→ WORK REQUEST:
The stretch from the line with "intros Hread Hsmall." through the line with "Definition fs_docs (files" in the records below: write it out exactly, and nothing else.

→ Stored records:
..........
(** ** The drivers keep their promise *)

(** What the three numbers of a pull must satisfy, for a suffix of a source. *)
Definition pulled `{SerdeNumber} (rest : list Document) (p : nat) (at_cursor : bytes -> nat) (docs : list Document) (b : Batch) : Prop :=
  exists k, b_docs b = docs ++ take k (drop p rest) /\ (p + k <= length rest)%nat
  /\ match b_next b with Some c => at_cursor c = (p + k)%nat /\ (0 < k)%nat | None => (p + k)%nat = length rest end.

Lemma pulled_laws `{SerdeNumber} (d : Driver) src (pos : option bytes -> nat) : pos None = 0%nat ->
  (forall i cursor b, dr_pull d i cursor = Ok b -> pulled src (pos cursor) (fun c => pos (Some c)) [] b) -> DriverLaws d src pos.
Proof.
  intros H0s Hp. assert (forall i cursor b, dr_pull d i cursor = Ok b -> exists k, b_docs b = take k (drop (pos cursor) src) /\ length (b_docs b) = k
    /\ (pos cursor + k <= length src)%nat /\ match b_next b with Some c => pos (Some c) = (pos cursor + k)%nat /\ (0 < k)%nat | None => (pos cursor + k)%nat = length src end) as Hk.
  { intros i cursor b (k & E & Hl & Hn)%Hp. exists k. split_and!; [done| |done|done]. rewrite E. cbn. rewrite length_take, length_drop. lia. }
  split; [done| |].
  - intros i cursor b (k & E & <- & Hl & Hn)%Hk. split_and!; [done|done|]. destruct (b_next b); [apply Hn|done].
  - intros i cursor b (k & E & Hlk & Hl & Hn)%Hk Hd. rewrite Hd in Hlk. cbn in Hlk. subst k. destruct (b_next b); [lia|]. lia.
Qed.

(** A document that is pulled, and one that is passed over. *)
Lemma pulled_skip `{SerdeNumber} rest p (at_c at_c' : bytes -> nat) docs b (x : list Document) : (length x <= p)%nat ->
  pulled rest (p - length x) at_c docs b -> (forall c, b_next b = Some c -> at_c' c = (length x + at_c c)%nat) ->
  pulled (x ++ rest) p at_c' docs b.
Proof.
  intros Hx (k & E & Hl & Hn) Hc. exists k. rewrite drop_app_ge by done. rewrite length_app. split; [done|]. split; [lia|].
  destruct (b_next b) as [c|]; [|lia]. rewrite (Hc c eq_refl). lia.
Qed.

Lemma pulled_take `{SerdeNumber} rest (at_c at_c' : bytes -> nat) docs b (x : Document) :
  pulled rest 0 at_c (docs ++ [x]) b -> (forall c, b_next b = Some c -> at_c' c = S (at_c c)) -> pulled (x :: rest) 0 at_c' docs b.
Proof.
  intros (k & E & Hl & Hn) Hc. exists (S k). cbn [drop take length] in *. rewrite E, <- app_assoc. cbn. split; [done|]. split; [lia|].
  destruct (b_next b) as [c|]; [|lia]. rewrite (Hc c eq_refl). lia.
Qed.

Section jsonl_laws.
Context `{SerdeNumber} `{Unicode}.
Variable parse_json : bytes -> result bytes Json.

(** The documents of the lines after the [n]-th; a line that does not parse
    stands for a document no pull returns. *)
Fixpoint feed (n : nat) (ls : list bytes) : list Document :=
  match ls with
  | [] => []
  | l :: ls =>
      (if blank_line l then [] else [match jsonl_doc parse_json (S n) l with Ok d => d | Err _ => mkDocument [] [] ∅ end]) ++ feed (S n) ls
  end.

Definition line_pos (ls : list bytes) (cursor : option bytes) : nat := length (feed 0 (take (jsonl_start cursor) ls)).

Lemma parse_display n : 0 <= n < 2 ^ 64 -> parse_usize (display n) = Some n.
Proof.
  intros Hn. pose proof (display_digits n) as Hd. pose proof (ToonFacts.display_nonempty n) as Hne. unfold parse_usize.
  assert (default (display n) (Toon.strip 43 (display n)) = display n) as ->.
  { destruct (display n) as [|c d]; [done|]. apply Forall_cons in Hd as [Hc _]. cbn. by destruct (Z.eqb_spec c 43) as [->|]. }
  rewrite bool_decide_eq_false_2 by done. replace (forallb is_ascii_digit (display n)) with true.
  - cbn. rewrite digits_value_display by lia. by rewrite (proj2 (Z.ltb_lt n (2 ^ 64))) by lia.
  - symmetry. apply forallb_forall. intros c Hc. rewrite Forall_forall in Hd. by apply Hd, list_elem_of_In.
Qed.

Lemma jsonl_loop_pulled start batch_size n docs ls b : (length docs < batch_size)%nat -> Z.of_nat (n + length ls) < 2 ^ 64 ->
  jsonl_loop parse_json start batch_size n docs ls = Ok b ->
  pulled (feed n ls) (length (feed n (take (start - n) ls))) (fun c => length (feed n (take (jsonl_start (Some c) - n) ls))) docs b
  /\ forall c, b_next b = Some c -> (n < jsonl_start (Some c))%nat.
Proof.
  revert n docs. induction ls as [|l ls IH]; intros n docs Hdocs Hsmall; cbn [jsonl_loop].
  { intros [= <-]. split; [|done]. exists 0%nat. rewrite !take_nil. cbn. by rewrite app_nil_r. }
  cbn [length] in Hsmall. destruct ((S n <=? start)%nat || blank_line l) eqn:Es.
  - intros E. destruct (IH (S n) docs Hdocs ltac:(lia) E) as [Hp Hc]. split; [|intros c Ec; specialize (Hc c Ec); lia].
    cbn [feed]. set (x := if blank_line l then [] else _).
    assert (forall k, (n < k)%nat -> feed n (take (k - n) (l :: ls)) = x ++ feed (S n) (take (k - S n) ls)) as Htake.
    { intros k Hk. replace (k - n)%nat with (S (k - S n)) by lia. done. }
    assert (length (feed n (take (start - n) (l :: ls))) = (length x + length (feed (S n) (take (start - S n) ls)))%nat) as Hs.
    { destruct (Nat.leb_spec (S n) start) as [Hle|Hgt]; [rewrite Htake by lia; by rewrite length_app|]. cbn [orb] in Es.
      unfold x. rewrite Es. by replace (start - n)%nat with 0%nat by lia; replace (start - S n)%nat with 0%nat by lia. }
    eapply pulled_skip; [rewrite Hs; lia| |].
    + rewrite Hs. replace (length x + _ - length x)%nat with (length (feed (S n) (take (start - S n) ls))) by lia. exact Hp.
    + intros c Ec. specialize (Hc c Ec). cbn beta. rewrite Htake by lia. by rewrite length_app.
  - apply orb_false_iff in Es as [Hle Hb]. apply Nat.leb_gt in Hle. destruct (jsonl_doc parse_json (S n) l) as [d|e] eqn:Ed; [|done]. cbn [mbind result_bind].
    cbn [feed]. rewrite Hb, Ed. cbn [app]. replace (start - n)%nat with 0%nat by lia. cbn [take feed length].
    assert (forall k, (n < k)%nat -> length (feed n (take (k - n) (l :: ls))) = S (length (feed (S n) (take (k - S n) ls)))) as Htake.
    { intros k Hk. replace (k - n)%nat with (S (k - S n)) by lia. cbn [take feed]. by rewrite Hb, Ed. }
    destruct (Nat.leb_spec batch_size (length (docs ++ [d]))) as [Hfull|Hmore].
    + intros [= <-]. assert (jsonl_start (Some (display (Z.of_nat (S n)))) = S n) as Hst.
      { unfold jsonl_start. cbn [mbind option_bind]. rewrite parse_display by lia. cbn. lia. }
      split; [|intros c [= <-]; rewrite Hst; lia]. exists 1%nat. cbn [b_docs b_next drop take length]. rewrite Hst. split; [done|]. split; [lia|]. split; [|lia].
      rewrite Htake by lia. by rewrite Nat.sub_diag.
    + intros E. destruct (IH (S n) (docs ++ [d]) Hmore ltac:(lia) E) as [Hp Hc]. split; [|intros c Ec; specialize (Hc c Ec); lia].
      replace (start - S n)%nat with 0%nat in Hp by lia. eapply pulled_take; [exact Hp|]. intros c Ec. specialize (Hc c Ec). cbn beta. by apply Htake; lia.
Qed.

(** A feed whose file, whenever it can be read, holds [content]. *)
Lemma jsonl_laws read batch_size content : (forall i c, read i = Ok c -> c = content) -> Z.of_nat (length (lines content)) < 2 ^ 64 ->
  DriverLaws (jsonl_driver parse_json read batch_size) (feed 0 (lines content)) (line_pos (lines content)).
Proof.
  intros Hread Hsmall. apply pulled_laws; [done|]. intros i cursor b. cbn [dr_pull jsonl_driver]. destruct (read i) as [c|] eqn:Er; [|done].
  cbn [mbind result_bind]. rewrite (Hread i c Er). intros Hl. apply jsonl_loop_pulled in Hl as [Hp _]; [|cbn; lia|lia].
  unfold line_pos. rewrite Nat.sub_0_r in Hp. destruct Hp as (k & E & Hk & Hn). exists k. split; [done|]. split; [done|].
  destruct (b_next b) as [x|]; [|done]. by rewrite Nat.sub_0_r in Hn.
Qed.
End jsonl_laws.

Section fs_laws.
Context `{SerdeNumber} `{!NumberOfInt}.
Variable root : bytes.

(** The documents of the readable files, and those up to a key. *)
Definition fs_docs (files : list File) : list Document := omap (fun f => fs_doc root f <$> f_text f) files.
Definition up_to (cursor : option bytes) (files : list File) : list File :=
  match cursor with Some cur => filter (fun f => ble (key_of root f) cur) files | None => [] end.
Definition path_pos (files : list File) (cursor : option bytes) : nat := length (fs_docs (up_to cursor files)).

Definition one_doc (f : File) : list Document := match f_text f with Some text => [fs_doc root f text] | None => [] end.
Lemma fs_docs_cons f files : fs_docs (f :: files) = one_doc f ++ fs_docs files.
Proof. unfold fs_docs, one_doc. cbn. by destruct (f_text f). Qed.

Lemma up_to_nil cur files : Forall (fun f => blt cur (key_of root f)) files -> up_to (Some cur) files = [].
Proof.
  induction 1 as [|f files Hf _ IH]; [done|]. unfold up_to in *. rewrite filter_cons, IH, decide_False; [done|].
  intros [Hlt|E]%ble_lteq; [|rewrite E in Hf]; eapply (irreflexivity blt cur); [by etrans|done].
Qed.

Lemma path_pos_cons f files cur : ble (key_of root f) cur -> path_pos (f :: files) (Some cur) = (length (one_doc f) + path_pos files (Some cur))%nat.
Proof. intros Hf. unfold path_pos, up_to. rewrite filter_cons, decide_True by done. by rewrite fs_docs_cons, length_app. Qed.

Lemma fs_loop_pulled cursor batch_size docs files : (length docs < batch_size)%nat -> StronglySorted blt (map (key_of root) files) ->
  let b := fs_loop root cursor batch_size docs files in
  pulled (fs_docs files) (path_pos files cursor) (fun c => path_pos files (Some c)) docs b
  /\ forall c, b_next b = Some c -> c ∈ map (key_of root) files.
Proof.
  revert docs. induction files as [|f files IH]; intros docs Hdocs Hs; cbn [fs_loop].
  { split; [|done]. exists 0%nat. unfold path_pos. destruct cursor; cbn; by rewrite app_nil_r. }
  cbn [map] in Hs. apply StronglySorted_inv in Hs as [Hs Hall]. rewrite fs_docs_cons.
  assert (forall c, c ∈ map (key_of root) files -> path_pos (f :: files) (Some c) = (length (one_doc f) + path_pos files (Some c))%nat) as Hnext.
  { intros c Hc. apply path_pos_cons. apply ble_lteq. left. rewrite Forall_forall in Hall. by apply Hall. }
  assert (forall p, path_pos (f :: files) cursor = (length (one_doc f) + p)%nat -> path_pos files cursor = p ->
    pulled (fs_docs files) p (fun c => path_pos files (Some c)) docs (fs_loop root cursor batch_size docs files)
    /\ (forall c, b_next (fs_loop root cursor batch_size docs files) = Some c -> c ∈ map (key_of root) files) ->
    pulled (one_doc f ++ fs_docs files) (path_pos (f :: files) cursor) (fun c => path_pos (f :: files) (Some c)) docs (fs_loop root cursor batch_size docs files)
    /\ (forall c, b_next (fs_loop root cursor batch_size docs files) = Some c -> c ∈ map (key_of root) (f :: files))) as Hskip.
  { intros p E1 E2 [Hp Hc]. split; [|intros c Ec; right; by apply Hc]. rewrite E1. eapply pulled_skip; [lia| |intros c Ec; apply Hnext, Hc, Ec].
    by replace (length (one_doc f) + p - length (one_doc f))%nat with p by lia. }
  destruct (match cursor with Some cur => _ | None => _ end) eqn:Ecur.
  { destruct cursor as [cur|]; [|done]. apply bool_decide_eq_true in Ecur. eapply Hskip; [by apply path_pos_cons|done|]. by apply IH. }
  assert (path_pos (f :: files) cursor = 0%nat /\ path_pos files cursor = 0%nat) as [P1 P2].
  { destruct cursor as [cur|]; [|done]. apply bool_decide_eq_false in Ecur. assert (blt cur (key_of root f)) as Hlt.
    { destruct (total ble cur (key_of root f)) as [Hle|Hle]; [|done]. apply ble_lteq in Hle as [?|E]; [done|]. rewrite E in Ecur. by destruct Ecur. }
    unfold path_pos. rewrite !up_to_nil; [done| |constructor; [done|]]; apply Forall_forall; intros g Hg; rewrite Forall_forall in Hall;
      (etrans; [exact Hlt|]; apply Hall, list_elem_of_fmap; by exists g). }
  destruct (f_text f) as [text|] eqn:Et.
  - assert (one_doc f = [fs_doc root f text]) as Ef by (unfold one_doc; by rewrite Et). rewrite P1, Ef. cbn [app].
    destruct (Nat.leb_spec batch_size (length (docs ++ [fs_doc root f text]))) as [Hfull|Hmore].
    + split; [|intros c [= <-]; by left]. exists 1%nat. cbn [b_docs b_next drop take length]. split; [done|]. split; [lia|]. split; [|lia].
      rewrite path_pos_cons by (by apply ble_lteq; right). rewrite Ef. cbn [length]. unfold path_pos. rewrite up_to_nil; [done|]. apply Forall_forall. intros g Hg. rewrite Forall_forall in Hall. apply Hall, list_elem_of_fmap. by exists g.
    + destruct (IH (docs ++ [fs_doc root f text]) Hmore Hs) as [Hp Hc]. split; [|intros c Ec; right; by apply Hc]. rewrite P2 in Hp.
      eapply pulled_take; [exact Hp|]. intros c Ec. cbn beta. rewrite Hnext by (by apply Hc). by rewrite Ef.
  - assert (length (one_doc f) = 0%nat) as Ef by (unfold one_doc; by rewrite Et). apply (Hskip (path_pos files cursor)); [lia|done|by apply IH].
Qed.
..........
→ FINISHED EXERCISE:
  intros Hread Hsmall. apply pulled_laws; [done|]. intros i cursor b. cbn [dr_pull jsonl_driver]. destruct (read i) as [c|] eqn:Er; [|done].
  cbn [mbind result_bind]. rewrite (Hread i c Er). intros Hl. apply jsonl_loop_pulled in Hl as [Hp _]; [|cbn; lia|lia].
  unfold line_pos. rewrite Nat.sub_0_r in Hp. destruct Hp as (k & E & Hk & Hn). exists k. split; [done|]. split; [done|].
  destruct (b_next b) as [x|]; [|done]. by rewrite Nat.sub_0_r in Hn.
Qed.
End jsonl_laws.

Section fs_laws.
Context `{SerdeNumber} `{!NumberOfInt}.
Variable root : bytes.

(** The documents of the readable files, and those up to a key. *)
Definition fs_docs (files : list File) : list Document := omap (fun f => fs_doc root f <$> f_text f) files.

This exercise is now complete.